YOUR ASSIGNMENT: Quote, without any change, the line that contains "induction items as" and all lines that follow it to the end of the data below.

INFORMATION PROVIDED:
************
Lemma good_seed_text checker e :
  good_seed checker e → rsplit ":" (endpoint_text e) = Some (e.1, str_of_int e.2) ∧ no_space (endpoint_text e) = true ∧
    parse_int (str_of_int e.2) = Ok e.2 ∧ no_space e.1 = true ∧ no_space (str_of_int e.2) = true.
Proof.
  intros (_ & Hp & v & Hv & _)%validate_endpoint_Ok.
  assert (0 <= e.2) as H0 by lia. pose proof (digits_str_of_int _ H0) as Hd.
  pose proof Hd as [Hds _]%andb_true_iff. pose proof (no_space_digits _ Hds) as Hs. unfold endpoint_text.
  split_and!; [| |by apply parse_int_str|rewrite Hv; apply no_space_ipv4|done].
  - apply rsplit_app. by apply free_of_digits.
  - pose proof (no_space_ipv4 v) as Hv'. unfold no_space in *. rewrite !str_forall_app, Hv, Hv', Hs. reflexivity.
Qed.

Lemma clean_seed_Ok checker item s :
  clean_seed checker item = Ok s → ∃ e, s = endpoint_text e ∧ good_seed checker e.
Proof.
  destruct item as [| | |t| |]; try done. cbn [clean_seed]. intros (? & _ & H)%bind_Ok.
  destruct (rsplit ":" (strip t)) as [[h p]|]; [|done].
  apply bind_Ok in H as (n & _ & (e & He & [= <-])%bind_Ok). exists e. split; [done|].
  pose proof He as (-> & _)%validate_endpoint_Ok. done.
Qed.

Lemma clean_seeds_Ok checker items : ∀ acc l,
  clean_seeds checker items (map endpoint_text acc) = Ok l → NoDup (map endpoint_text acc) → Forall (good_seed checker) acc →
  ∃ es, l = map endpoint_text es ∧ NoDup l ∧ Forall (good_seed checker) es.
Proof.
  induction items as [|item items IH]; intros acc l Hl Hnd Hgood.
  { injection Hl as <-. by exists acc. }
  cbn [clean_seeds] in Hl. apply bind_Ok in Hl as (s & (e & -> & He)%clean_seed_Ok & Hl).
  case_bool_decide as Hin; [by eapply IH|].
  apply (IH (acc ++ [e])%list); [by rewrite map_app|rewrite map_app; cbn|by apply Forall_app; split; [|constructor]].
  apply NoDup_app. split_and!; [done| |apply NoDup_singleton].
  by intros x Hx ->%list_elem_of_singleton.
Qed.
************
THE ANSWER:
  induction items as [|item items IH]; intros acc l Hl Hnd Hgood.
  { injection Hl as <-. by exists acc. }
  cbn [clean_seeds] in Hl. apply bind_Ok in Hl as (s & (e & -> & He)%clean_seed_Ok & Hl).
  case_bool_decide as Hin; [by eapply IH|].
  apply (IH (acc ++ [e])%list); [by rewrite map_app|rewrite map_app; cbn|by apply Forall_app; split; [|constructor]].
  apply NoDup_app. split_and!; [done| |apply NoDup_singleton].
  by intros x Hx ->%list_elem_of_singleton.
Qed.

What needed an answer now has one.